**WORK INSTRUCTIONS:**
Beginning at the line that contains "VerifierSrc.train 3 (Examples.scripted", transcribe the remaining lines of the listing exactly; include the final line and omit everything before.

**RECORDS FOR PROCESSING:**
- - - -

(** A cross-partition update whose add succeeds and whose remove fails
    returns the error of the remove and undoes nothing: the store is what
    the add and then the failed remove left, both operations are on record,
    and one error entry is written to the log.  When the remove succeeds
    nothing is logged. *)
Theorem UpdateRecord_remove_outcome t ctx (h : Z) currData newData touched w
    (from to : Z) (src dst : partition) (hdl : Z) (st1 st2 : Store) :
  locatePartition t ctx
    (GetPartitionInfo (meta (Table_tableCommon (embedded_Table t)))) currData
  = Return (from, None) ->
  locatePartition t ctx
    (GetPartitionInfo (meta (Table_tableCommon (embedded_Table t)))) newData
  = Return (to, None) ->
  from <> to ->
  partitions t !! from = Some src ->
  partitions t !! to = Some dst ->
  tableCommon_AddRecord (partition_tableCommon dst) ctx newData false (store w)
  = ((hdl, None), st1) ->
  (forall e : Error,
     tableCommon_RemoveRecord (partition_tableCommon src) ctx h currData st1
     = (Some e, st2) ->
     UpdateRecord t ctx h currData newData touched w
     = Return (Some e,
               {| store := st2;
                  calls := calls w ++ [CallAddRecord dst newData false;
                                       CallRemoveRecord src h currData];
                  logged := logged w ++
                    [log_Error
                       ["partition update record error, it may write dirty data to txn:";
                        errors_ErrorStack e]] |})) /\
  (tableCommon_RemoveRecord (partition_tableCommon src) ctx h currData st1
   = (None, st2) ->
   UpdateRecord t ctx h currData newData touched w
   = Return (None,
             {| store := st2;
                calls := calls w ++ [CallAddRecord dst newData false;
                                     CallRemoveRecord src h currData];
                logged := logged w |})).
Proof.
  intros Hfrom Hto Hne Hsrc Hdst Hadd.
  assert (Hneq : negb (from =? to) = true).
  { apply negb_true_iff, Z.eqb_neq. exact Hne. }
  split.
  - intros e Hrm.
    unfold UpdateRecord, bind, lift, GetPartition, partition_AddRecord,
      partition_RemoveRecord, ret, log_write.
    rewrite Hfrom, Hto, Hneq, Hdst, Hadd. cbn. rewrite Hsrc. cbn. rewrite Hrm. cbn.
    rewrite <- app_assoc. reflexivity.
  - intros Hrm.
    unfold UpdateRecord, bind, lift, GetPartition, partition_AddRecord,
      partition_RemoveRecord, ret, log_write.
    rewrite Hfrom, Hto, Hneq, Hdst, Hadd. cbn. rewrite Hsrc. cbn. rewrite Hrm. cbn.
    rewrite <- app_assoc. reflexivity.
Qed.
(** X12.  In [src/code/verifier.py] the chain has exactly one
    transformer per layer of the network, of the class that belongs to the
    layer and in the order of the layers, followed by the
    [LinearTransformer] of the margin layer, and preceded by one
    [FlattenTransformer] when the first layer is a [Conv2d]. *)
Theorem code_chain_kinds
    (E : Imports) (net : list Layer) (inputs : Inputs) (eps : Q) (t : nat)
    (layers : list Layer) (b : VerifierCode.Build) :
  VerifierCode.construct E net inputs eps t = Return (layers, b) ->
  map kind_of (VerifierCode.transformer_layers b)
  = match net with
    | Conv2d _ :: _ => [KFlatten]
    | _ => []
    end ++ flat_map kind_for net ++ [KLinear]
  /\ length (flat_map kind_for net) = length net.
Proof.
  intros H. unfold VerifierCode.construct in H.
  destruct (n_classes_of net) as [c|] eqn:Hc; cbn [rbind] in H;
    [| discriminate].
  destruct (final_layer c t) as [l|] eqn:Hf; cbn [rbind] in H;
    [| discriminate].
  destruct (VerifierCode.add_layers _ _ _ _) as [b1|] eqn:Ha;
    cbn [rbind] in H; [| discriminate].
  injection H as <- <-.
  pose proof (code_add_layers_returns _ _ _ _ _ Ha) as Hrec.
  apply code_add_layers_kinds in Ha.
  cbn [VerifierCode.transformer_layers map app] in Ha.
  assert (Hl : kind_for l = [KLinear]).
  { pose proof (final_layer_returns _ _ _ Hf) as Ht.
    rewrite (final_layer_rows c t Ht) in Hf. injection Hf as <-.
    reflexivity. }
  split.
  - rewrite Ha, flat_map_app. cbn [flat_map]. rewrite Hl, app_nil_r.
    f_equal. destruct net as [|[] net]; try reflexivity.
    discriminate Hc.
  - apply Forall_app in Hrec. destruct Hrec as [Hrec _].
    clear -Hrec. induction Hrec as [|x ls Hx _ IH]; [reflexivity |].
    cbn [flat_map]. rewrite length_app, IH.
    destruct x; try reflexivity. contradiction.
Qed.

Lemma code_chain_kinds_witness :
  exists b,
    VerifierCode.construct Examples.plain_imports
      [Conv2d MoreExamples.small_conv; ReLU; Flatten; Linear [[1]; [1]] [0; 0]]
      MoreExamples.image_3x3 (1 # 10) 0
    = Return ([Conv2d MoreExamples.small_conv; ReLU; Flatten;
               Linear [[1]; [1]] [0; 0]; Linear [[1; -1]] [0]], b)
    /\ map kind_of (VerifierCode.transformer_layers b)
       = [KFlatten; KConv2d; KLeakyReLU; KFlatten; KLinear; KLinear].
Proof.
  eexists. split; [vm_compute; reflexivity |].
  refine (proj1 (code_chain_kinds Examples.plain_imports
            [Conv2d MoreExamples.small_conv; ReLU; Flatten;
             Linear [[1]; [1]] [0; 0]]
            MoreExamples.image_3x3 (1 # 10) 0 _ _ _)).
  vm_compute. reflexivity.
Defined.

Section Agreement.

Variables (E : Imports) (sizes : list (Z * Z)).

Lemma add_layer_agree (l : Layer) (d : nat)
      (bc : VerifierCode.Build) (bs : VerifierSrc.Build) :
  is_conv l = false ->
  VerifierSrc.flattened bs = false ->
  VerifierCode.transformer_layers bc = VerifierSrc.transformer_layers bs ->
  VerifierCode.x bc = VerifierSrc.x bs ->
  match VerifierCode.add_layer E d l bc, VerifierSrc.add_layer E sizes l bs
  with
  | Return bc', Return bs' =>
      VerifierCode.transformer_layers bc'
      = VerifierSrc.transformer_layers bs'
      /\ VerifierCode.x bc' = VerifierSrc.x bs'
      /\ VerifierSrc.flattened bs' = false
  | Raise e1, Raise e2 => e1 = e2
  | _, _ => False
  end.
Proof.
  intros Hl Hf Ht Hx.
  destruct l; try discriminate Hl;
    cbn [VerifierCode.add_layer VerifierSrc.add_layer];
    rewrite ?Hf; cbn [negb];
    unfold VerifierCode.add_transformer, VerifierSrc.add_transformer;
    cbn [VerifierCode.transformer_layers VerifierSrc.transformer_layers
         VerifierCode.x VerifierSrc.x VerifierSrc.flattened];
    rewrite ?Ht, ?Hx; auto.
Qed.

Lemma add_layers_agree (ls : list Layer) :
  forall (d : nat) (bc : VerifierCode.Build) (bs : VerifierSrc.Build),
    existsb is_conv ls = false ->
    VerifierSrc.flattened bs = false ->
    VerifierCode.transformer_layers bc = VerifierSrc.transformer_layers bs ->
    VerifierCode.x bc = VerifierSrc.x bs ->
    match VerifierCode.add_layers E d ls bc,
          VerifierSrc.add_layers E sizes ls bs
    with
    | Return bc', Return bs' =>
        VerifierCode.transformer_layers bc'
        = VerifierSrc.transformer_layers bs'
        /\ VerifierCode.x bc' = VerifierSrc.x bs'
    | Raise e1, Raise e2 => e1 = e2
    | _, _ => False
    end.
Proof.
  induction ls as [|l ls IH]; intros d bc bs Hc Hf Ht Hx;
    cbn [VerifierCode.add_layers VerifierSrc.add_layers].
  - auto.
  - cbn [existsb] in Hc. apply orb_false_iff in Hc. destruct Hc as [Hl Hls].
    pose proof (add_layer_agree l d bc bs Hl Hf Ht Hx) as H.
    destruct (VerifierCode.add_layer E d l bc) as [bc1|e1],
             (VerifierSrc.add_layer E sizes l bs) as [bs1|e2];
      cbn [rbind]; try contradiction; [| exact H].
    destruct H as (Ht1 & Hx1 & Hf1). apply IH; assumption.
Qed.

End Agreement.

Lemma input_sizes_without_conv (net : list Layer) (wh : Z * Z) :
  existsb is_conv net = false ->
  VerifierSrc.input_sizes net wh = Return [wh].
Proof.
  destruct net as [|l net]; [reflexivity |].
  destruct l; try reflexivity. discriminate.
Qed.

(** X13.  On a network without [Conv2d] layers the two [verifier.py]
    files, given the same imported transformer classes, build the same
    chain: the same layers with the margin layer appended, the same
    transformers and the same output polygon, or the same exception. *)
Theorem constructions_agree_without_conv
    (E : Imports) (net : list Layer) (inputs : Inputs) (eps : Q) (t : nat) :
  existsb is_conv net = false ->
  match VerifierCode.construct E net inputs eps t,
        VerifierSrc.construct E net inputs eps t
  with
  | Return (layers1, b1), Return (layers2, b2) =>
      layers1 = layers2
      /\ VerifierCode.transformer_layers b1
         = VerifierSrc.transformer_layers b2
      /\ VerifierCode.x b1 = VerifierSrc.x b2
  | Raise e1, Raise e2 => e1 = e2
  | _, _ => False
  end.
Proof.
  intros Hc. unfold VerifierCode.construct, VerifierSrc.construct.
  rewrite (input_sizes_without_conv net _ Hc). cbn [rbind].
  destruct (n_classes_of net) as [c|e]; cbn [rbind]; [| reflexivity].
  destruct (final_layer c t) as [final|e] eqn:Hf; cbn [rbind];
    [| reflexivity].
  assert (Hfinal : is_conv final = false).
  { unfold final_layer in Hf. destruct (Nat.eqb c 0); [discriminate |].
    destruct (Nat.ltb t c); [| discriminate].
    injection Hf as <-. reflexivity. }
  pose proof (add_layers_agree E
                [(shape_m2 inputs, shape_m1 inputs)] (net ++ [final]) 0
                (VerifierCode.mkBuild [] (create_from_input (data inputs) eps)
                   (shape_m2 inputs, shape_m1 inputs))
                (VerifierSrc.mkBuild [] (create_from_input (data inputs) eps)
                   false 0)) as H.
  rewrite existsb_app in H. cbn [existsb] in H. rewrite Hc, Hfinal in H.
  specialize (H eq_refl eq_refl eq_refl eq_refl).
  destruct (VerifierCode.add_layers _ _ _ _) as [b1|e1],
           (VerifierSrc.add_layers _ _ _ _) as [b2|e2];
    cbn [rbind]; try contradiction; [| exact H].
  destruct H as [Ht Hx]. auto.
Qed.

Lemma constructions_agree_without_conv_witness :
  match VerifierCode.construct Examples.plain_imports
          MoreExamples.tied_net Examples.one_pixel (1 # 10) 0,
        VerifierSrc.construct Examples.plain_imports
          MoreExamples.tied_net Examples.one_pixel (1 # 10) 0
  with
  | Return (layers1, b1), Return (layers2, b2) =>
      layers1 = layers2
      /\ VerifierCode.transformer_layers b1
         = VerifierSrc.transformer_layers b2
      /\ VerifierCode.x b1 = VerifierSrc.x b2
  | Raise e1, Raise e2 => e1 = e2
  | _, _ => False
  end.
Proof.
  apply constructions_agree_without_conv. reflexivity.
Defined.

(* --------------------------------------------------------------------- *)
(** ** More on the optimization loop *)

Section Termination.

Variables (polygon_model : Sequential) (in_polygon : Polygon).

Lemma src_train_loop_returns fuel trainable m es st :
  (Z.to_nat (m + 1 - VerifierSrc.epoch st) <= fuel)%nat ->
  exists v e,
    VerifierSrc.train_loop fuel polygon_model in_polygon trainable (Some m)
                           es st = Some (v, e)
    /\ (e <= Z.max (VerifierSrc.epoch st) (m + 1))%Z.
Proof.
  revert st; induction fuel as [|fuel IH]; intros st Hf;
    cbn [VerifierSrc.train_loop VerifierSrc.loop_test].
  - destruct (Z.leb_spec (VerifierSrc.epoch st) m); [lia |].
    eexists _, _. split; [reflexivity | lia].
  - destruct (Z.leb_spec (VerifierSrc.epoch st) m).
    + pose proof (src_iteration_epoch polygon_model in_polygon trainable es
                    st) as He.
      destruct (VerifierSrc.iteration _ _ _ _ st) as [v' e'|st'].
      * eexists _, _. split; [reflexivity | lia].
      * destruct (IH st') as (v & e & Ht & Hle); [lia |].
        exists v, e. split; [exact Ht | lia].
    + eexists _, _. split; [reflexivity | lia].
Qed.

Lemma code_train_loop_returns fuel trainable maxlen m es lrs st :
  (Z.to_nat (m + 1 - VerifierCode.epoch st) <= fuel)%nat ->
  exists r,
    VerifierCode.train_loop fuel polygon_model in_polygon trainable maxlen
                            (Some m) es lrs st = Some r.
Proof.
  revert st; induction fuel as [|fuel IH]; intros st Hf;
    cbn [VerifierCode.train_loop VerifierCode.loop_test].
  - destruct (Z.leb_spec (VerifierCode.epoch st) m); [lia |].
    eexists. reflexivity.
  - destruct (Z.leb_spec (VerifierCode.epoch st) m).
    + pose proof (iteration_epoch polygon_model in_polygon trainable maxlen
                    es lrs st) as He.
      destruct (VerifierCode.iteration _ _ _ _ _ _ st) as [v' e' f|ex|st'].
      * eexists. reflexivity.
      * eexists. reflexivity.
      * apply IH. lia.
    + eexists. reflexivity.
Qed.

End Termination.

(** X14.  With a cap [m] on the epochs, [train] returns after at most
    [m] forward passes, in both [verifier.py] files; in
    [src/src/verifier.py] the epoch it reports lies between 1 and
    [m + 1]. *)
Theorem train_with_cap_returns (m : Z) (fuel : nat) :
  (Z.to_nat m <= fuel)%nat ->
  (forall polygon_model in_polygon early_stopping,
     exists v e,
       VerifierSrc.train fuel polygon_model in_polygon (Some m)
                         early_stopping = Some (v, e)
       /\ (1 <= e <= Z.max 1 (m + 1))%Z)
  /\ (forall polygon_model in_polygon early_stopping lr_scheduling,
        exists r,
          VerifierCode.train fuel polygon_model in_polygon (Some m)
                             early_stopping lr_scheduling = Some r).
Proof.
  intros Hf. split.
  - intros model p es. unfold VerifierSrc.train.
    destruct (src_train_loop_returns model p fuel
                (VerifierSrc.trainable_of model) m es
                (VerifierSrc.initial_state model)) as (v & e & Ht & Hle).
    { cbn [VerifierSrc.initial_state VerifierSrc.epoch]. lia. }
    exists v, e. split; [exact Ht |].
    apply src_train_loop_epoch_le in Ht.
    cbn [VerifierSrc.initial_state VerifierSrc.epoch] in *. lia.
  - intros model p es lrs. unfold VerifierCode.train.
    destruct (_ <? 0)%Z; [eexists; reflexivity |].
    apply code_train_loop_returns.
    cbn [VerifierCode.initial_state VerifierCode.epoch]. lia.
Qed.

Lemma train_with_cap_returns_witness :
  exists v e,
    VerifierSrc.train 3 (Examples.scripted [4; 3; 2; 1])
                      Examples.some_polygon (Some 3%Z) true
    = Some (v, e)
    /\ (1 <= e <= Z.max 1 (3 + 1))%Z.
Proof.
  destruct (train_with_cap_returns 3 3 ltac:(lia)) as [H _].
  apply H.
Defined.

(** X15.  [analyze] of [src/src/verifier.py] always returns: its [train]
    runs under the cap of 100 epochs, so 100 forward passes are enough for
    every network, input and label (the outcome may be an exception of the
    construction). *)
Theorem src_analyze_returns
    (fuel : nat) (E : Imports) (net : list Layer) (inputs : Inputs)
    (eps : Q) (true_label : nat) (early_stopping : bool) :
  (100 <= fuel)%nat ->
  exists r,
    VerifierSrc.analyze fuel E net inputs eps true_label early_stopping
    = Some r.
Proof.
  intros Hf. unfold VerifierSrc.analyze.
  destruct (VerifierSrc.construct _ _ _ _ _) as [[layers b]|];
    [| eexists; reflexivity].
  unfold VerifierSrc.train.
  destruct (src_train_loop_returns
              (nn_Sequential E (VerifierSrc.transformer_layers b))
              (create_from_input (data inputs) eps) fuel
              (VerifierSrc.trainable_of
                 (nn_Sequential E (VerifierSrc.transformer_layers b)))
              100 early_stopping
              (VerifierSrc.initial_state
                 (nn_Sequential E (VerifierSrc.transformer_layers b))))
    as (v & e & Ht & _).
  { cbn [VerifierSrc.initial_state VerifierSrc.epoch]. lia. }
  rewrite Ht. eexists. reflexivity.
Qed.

- - - -

**RESPONSE AREA:**
    VerifierSrc.train 3 (Examples.scripted [4; 3; 2; 1])
                      Examples.some_polygon (Some 3%Z) true
    = Some (v, e)
    /\ (1 <= e <= Z.max 1 (3 + 1))%Z.
Proof.
  destruct (train_with_cap_returns 3 3 ltac:(lia)) as [H _].
  apply H.
Defined.

(** X15.  [analyze] of [src/src/verifier.py] always returns: its [train]
    runs under the cap of 100 epochs, so 100 forward passes are enough for
    every network, input and label (the outcome may be an exception of the
    construction). *)
Theorem src_analyze_returns
    (fuel : nat) (E : Imports) (net : list Layer) (inputs : Inputs)
    (eps : Q) (true_label : nat) (early_stopping : bool) :
  (100 <= fuel)%nat ->
  exists r,
    VerifierSrc.analyze fuel E net inputs eps true_label early_stopping
    = Some r.
Proof.
  intros Hf. unfold VerifierSrc.analyze.
  destruct (VerifierSrc.construct _ _ _ _ _) as [[layers b]|];
    [| eexists; reflexivity].
  unfold VerifierSrc.train.
  destruct (src_train_loop_returns
              (nn_Sequential E (VerifierSrc.transformer_layers b))
              (create_from_input (data inputs) eps) fuel
              (VerifierSrc.trainable_of
                 (nn_Sequential E (VerifierSrc.transformer_layers b)))
              100 early_stopping
              (VerifierSrc.initial_state
                 (nn_Sequential E (VerifierSrc.transformer_layers b))))
    as (v & e & Ht & _).
  { cbn [VerifierSrc.initial_state VerifierSrc.epoch]. lia. }
  rewrite Ht. eexists. reflexivity.
Qed.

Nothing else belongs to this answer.